Julie-Anne Richard ne voit pas comment les salles de spectacles peuvent rouvrir « de manière sécuritaire » avec les mesures de distanciation physique préconisées par la Santé publique.

« Remplir une salle au tiers ou au quart, ce n’est pas possible pour les diffuseurs, parce que ce n’est pas rentable. Il faudrait renégocier les cachets des artistes et on fragiliserait notre modèle d’affaires. Pour les spectacles qui étaient programmés en mai ou en juin, comment choisir ceux qui y assisteraient ? Comment gérer la billetterie ? Les services sanitaires ? On ne peut pas fonctionner comme on le faisait avant. »

Le ROSEQ abonde dans le même sens. 

L’application de mesures de distanciation dans les salles de spectacles forcera les diffuseurs à réduire leurs nombres de places de plus de 75 %. Par exemple, une salle de 250 places, jauge maximale dans le Réseau d’été, pourra accueillir tout au plus 62 personnes…

Josée Roussy, présidente du ROSEQ, dans un communiqué publié vendredi

Le gouvernement pourrait-il aider financièrement le milieu des arts de la scène à mettre en place des mesures de distanciation ? « Les comités sectoriels qui se tiennent depuis le 24 avril permettent aux représentants des différents secteurs de faire part de leurs enjeux afin qu’ils soient pris en compte dans la reprise des activités culturelles », s’est limité à dire le Ministère.

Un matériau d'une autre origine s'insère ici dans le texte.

#[export] Instance good_isRunningCorrectTask w u : Good (isRunningCorrectTask w u).
Proof. apply good_bind; [apply _|]. intros wk. destruct (currentTask wk); apply _. Qed.

(** An event of the execution is recorded. *)
Lemma wp_recordEvent s0 s w e :
  good s0 s ->
  wp (wk ← getWorker w;
      t ← deref (fun _ => currentTask wk);
      tk ← getTask t;
      _ ← putTask t (tk <| lastExecutionEvent := Some e |> <| executionEventsSeen ::= Z.add 1 |>);
      reportNonFinalStageChange t) (fun _ s' => good s0 s') (fun s' => good s0 s') s.
Proof.
  intros Hok. pose proof Hok as (L&_&_). apply wp_bind, wp_deref. intros wk Hwk. apply wp_bind, wp_deref. intros t Ht.
  apply wp_bind, wp_deref. intros tk Htk. apply wp_bind, wp_modify. match goal with |- wp _ _ _ ?x => set (s1 := x) end.
  pose proof (view_task _ _ _ Htk) as Hv. pose proof (view_worker _ _ _ Hwk) as Hw. rewrite Ht in Hw.
  apply (life_worker _ _ _ _ _ L) in Hw as (tv&Hv'&Hwt). rewrite Hv in Hv'. injection Hv' as <-.
  assert (tvInFlight (taskCore tk) = true) as Hf by (apply (life_executing _ _ _ _ _ L t); [done|congruence]).
  set (tv' := taskCore (tk <| lastExecutionEvent := Some e |> <| executionEventsSeen ::= Z.add 1 |>)).
  assert (good s0 s1) as Hok1.
  { apply (ok_step X ∅ ∅ ∅ ∅ ∅ ∅ ∅ ∅ s0 s s1 (setTask t tv' (viewOf s) <| vWorkers := vWorkers (viewOf s) |> <| vFlight := vFlight (viewOf s) |>));
      [done|..|done].
    - apply (life_setTask ∅ ∅ ∅ ∅ ∅ (viewOf s) t (taskCore tk) tv'); try done.
      + exact (life_ids_workers _ _ _ _ _ L).
      + intros w' t'. rewrite (life_worker _ _ _ _ _ L). split; intros (tv0&H&E1).
        * destruct (decide (t' = t)) as [->|Hne].
          -- exists tv'. rewrite lookup_insert_eq. rewrite Hv in H. by injection H as <-.
          -- exists tv0. by rewrite lookup_insert_ne.
        * apply lookup_insert_Some in H as [[<- <-]|[_ H]]; [by exists (taskCore tk)|by exists tv0].
      + change (vFlight (viewOf s) = if tvInFlight (taskCore tk) then vFlight (viewOf s)
          else delete (tvKey (taskCore tk)) (vFlight (viewOf s))). by rewrite Hf.
      + intros i o Ho Hq. destruct (life_queue _ _ _ _ _ L i o Hq) as (ov&tv&(A1&A2&_)&_&_&Hn).
        destruct (life_operations _ _ _ _ _ L t _ i o Hv Ho) as (ov'&B1&B2&_). congruence.
      + intros _ Hn. change (tvWorker (taskCore tk) = None) in Hn. congruence.
    - by apply (stable_setTask X (viewOf s) t (taskCore tk) tv').
    - unfold s1. split; try reflexivity. simpl. by rewrite fmap_insert. }
  eapply wp_mono; [by apply (wp_ok X _ ∅ ∅ ∅ ∅ s0)| |done]. by intros _ s2 [Hok2 _].
Qed.

#[export] Instance good_processCurrentState w q r : Good (processCurrentState cfg w q r).
Proof.
  unfold processCurrentState. cbv zeta. destruct (requestCurrentState r) as [|u reason|u event|u completed|].
  - apply _.
  - apply good_bind; [apply _|]. intros b. apply good_if; [apply _|]. destruct reason as [e|]; [|apply _].
    apply good_bind; [apply _|]. intros wk. apply _.
  - apply good_bind; [apply _|]. intros b. apply good_if; [apply _|]. apply good_bind; [|intros _; apply _].
    destruct event as [e|]; [|apply _]. intros s0 s Hok. by apply wp_recordEvent.
  - apply good_bind; [apply _|]. intros b. apply good_if; [apply _|]. apply _.
  - apply _.
Qed.

(** ** [Synchronize] *)

#[export] Instance good_scheduleRemoval q k : Good (scheduleRemoval cfg q k).
Proof.
  apply good_bind; [apply _|]. intros n. apply good_same, failFrame_frame. by apply same_cleanupAdd.
Qed.

#[export] Instance good_returning q k m : Good m -> Good (returning cfg q k m).
Proof.
  intros Hm s0 s Hok. unfold wp, returning. specialize (Hm s0 s Hok). unfold wp in Hm.
  destruct (m s) as [[[r|u|u]|e| |] s1]; try done.
  - by refine (wp_good (m := _ ← scheduleRemoval cfg q k; mret (Responds r)) s0 s1 Hm).
  - by refine (wp_good (m := _ ← scheduleRemoval cfg q k; fail e) s0 s1 Hm).
Qed.

#[export] Instance same_findPlatformQueue found keys : FailFrame same (findPlatformQueue found keys).
Proof.
  revert found. induction keys as [|k keys IH]; intros found; cbn [findPlatformQueue]; [apply _|].
  apply failFrame_bind; [apply _..|]. intros p. destruct p as [p|], found as [p'|]; try apply _. case_decide; apply _.
Qed.

#[export] Instance same_if {A} (b : bool) (m m' : M A) : FailFrame same m -> FailFrame same m' -> FailFrame same (if b then m else m').
Proof. by destruct b. Qed.

#[export] Instance same_verifyPublicKey existing v k : FailFrame same (verifyPublicKey existing v k).
Proof.
  unfold verifyPublicKey. destruct (skipExisting _ _ _ _) as [cmp i]. cbv zeta. apply same_if; [apply _|]. apply same_if; apply _.
Qed.

#[export] Instance same_verifyPublicKeys existing v keys : FailFrame same (verifyPublicKeys existing v keys).
Proof.
  revert v. induction keys as [|k keys IH]; intros v; cbn [verifyPublicKeys]; [apply _|].
  apply failFrame_bind; [apply _..|]. intros [v' c]. apply failFrame_bind; [apply _..|]. intros l.
  apply failFrame_bind; [apply _..|]. intros [pk pkix]. apply _.
Qed.

#[export] Instance good_cleanupRemoveQueue q : Good (cleanupRemove (RemoveSizeClassQueue q)).
Proof. apply good_same, failFrame_frame. by apply same_cleanupRemove. Qed.

#[export] Instance good_cleanupRemoveWorker q k t : Good (cleanupRemove (RemoveStaleWorker q k t)).
Proof. apply good_same, failFrame_frame. by apply same_cleanupRemove. Qed.

#[export] Instance good_registerQueues p new c : Good (registerQueues p new c).
Proof.
  apply good_bind.
  - destruct p as [p|]; [|apply _]. apply good_bind; [apply _|]. intros pq.
    destruct (findSizeClassQueue pq c) as [q|].
    + apply good_bind; [apply _|]. intros active. apply good_bind; [unfold whenM; apply good_if; apply _|]. intros _. apply _.
    + apply good_bind; [|intros _; apply _]. unfold checkNewSizeClass. cbv zeta.
      apply good_bind; [apply _|]. intros largest. apply good_bind; [apply _|]. intros q.
      apply good_if; [apply _|]. apply good_bind; [apply _|]. intros m. repeat (apply good_if; [apply _|]). apply _.
  - intros [p' [q|]]; apply good_bind; try apply _; intros _; apply _.
Qed.
(* ===== verification/SchedulerKeys.v ===== *)
(** * The scheduler: workers prove that they have private keys

    A worker has to send, for each public key that it announces, a block that is encrypted
    with the secret which this key shares with a private key of the scheduler.  The blocks
    that are expected are kept with the public keys of platform queues.  They are current
    in every state in which the private keys have not expired, and are computed again when
    private keys are replaced; [Synchronize] only lets workers pass that sent them. *)

From S2P Require Import Prelude References Heap SchedulerState Scheduler SchedulerCalls SchedulerWorkers SchedulerAdmin SchedulerFrames SchedulerStays SchedulerGoodWorkers SchedulerCorrect.

Section keys.
Context {E : Environment}.
Context (cfg : configuration).

(** The state that an error leaves. *)
Lemma wp_failing R {A} (m : M A) Q s : FailFrame R m -> wp m Q (fun _ => True) s -> wp m (fun a s' => R s s' /\ Q a s') (R s) s.
Proof. intros Hm. specialize (Hm s). unfold wp in *. by destruct (m s) as [[a|e| |] s']. Qed.

(** ** The verification of a request *)

(** A block of zeros, encrypted with the secret that a public key shares with one of
    the scheduler's private keys. *)
Definition encryptedFor (s : buildQueue) (key zeros : bytes) : Prop :=
  exists i sk pkix, verificationPrivateKeys s !! i = Some (sk, pkix) /\ encryptZeros sk key = Ok zeros.

Lemma encryptedFor_stays s s' key zeros : stays s s' -> encryptedFor s key zeros -> encryptedFor s' key zeros.
Proof. intros Hs (i&sk&pkix&Hi&He). exists i, sk, pkix. split; [eapply prefix_lookup_Some; [exact Hi|apply Hs]|done]. Qed.

Lemma wp_getPlatformQueuePublicKey s key :
  wp (getPlatformQueuePublicKey key) (fun k s' => staysLocked s s' /\ pkixPublicKey k = key /\
    encryptedFor s' key (verificationZeros k)) (fun s' => staysLocked s s') s.
Proof.
  unfold getPlatformQueuePublicKey. apply wp_bind.
  apply (wp_failFrame staysLocked (parsePKIXPublicKeyAndGetCurveIndex key)); [|done]. intros i s1 H1.
  apply wp_bind, wp_gets. apply wp_bind. unfold wp at 1, liftOutcome.
  destruct (index (verificationPrivateKeys s1) i) as [[sk pkix]|e|] eqn:Ei; [|done|done].
  apply wp_bind. unfold wp at 1, wrapError, liftOutcome. destruct (encryptZeros sk key) as [zeros|e|] eqn:Ez; [|done|done].
  apply wp_ret. split; [done|]. split; [done|]. unfold index in Ei. destruct (i <? 0); [done|].
  exists (Z.to_nat i), sk, pkix. destruct (_ !! _); [by injection Ei as ->|done].
Qed.

Lemma skipExisting_found key l i c j :
  c <> 0 -> skipExisting key l i c = (0, j) -> exists k, l !! (j - i)%nat = Some k /\ bytes_compare key (pkixPublicKey k) = 0 /\ (i <= j)%nat.
Proof.
  revert i c. induction l as [|k l IH]; intros i c Hc H; cbn [skipExisting] in H; [by injection H|].
  destruct (Z.geb_spec (bytes_compare key (pkixPublicKey k)) 0) as [Hge|Hlt].
  - injection H as E1 <-. exists k. rewrite Nat.sub_diag. done.
  - destruct (IH (S i) (bytes_compare key (pkixPublicKey k)) ltac:(lia) H) as (k'&Hk&E1&Hle). exists k'. split; [|split; [done|lia]].
    replace (j - i)%nat with (S (j - S i)) by lia. done.
Qed.
Lemma NewCanonicalLabel_inv v l :
  NewCanonicalLabel v = Ok l -> exists r p t, repoOk r /\ packageOk p /\ targetOk t /\ l = labelOf r p t.
Proof.
  intros [Hv ->]%validated_Ok. apply lang_canonicalLabel in Hv as (r&p&t&Hr&Hp&Ht&Hv). exists r, p, t.
  split; [done|]. split; [done|]. split; [done|]. unfold newValidCanonicalLabel, labelOf. f_equal.
  destruct Hv as [->|[-> ->]]; [by apply removeRedundant_full|]. rewrite removeRedundant_package by done.
  unfold shortLabel. by rewrite bool_decide_true.
Qed.

(** ** What the functions return *)

Lemma getCanonicalRepo_form r rest :
  47 ∉ r -> (rest = [] \/ exists k, rest = 47 :: k) -> getCanonicalRepo (str "@@" ++ r ++ rest) = Ok (mkCanonicalRepo r).
Proof.
  intros Hr Hrest. unfold getCanonicalRepo. rewrite slice_from_app by done. simpl. destruct Hrest as [->|[k ->]].
  - rewrite app_nil_r. by rewrite (proj2 (IndexByte_None r 47)).
  - rewrite IndexByte_app_here by done. by rewrite take_app_length.
Qed.

Lemma GetCanonicalRepo_label r p t : repoOk r -> CanonicalLabel_GetCanonicalRepo (labelOf r p t) = Ok (mkCanonicalRepo r).
Proof.
  intros Hr. unfold CanonicalLabel_GetCanonicalRepo, labelOf, shortLabel, packageForm. cbn [canonicalLabelValue].
  case_bool_decide; [|apply getCanonicalRepo_form; [by apply repo_slash|right; by eexists]].
  apply getCanonicalRepo_form; [by apply repo_slash|]. destruct p; [by left|right; by eexists].
Qed.

Lemma GetCanonicalRepo_package r p : repoOk r -> CanonicalPackage_GetCanonicalRepo (mkCanonicalPackage (packageForm r p)) = Ok (mkCanonicalRepo r).
Proof.
  intros Hr. apply getCanonicalRepo_form; [by apply repo_slash|]. destruct p; [by left|right; by eexists].
Qed.

Lemma GetPackagePath_form r p : repoOk r -> packageOk p -> GetPackagePath (mkCanonicalPackage (packageForm r p)) = Ok p.
Proof.
  intros Hr Hp. unfold GetPackagePath, packageForm. cbn [canonicalPackageValue]. pose proof (repo_slash r Hr) as Hs.
  assert (47 ∉ str "@@" ++ r) as Hs' by (rewrite not_in_app; split; [by vm_compute; set_solver|done]).
  destruct p as [|x p].
  - rewrite app_nil_r. by rewrite (proj2 (IndexByte_None _ 47) Hs').
  - change (str "//" ++ x :: p) with (47 :: 47 :: x :: p). rewrite app_assoc, IndexByte_app_here by done.
    change (47 :: 47 :: x :: p) with ([47; 47] ++ x :: p). rewrite app_assoc. apply slice_from_app.
    unfold zlen. rewrite length_app. simpl. lia.
Qed.

Lemma GetCanonicalPackage_label r p t :
  repoOk r -> packageOk p -> GetCanonicalPackage (labelOf r p t) = mkCanonicalPackage (packageForm r p).
Proof.
  intros Hr Hp. unfold GetCanonicalPackage, labelOf, shortLabel. cbn [canonicalLabelValue]. case_bool_decide.
  - by rewrite (proj2 (IndexByte_None _ 58) (packageForm_colon r p Hr Hp)).
  - rewrite fullLabel_split, IndexByte_app_here by (by apply prefix_colon). rewrite take_app_length. f_equal.
    unfold TrimSuffix, packageForm. destruct Hp as [->|Hp].
    + replace (str "@@" ++ r ++ str "//" ++ []) with ((str "@@" ++ r) ++ str "//") by (by rewrite app_nil_r, app_assoc).
      rewrite CutSuffix_app. by rewrite app_nil_r.
    + assert (str "@@" ++ r ++ str "//" ++ p = (str "@@" ++ r ++ str "//") ++ p) as Ea by (by rewrite !app_assoc).
      rewrite Ea, CutSuffix_no by (by apply package_suffix). apply not_nullable_lang in Hp; [|done]. by destruct p.
Qed.

Lemma GetTargetName_label r p t : repoOk r -> packageOk p -> GetTargetName (labelOf r p t) = mkTargetName t.
Proof.
  intros Hr Hp. unfold GetTargetName, labelOf, shortLabel. cbn [canonicalLabelValue]. case_bool_decide as Et.
  - rewrite (proj2 (IndexByte_None _ 58) (packageForm_colon r p Hr Hp)). subst t. unfold packageForm, defaultTarget.
    destruct Hp as [->|Hp].
    + rewrite app_nil_r. assert (47 ∉ str "@@" ++ r) as Hs
        by (rewrite not_in_app; split; [by vm_compute; set_solver|by apply repo_slash]).
      rewrite (proj2 (LastIndexByte_None _ 47) Hs). f_equal. destruct (repo_cons r Hr) as (c&l&->&Hc). simpl.
      destruct (Z.eqb_spec c 64) as [->|]; [by vm_compute in Hc|done].
    + assert (exists a x, str "@@" ++ r ++ str "//" ++ p = a ++ 47 :: x /\ 47 ∉ x /\ baseName p = x) as (a&x&E1&Hx&Eb).
      { apply lang_slashed in Hp as [Hp|(l&x&->&_&Hp)]; pose proof (component_slash _ Hp) as Hs.
        - exists (str "@@" ++ r ++ [47]), p. rewrite baseName_only by done. split; [|done].
          change (str "//") with ([47] ++ [47]). by rewrite <- !app_assoc.
        - exists (str "@@" ++ r ++ str "//" ++ l), x. rewrite baseName_app by done. split; [by rewrite <- !app_assoc|done]. }
      destruct p as [|y p]; [by apply not_nullable_lang in Hp|]. rewrite E1, LastIndexByte_app_here by done.
      by rewrite drop_after, Eb.
  - rewrite fullLabel_split, IndexByte_app_here by (by apply prefix_colon). by rewrite drop_after.
Qed.
(* ===== verification/BtreeChunks.v ===== *)
(** * Chunking refines a scan

    [prollyChunker] keeps a list of cuts that it adjusts with every node.  Here is what
    it computes: [chunks], which cuts a list of nodes from its start, every time at the
    place that a scan of the hashes finds ([scan]), as long as what follows is large
    enough for an object of its own ([cutLimit]). *)

From S2P Require Import Prelude Varint Btree.

Section spec.
Context {Node : Type} `{Operations : !NodeOperations Node} (cf : prollyChunkerFactory Node).

(** Sizes are not negative, and marshaling returns. *)
Class NodeLaws : Prop := {
  GetReferencesSizeBytes_nonneg n : 0 <= GetReferencesSizeBytes n;
  messageSize_nonneg n : 0 <= messageSize n;
  marshal_no_panic n : marshal n <> Panic;
}.

Definition total (ns : list Node) : Z := foldr (fun n z => sizeBytes n + z) 0 ns.
Definition pointAt (ns : list Node) (i : nat) : prollyCutPoint := mkCutPoint i (total (take i ns)).
Definition large (ns : list Node) (i j : nat) : bool := isLargeEnough cf ns (pointAt ns i) (pointAt ns j).
Definition between (ns : list Node) (i j : nat) : Z := total (take j ns) - total (take i ns).

(** The hash that belongs to a cut is the one of the node in front of it. *)
Definition hashOf (n : Node) : Z := match nodeHash n with Ok h => h | _ => 0 end.
Definition hashAt (ns : list Node) (i : nat) : Z := match ns !! pred i with Some n => hashOf n | None => 0 end.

Julie-Anne Richard exprime donc ses doléances à voix haute. « Seuls, nous n’y arriverons pas. Pour réinventer la diffusion des arts vivants pendant cette période de mesures sanitaires, il nous faudra un accompagnement financier de la part du gouvernement. Est-ce qu’on peut nous fournir des masques et du désinfectant ? Juste désinfecter la salle tous les soirs, tous les équipements, tous les costumes, ça veut dire du temps et des ressources supplémentaires, il faut en parler, et nous sommes prêts bien sûr à avoir ces discussions sur tous ces enjeux pour dégager des pistes de solution possibles. »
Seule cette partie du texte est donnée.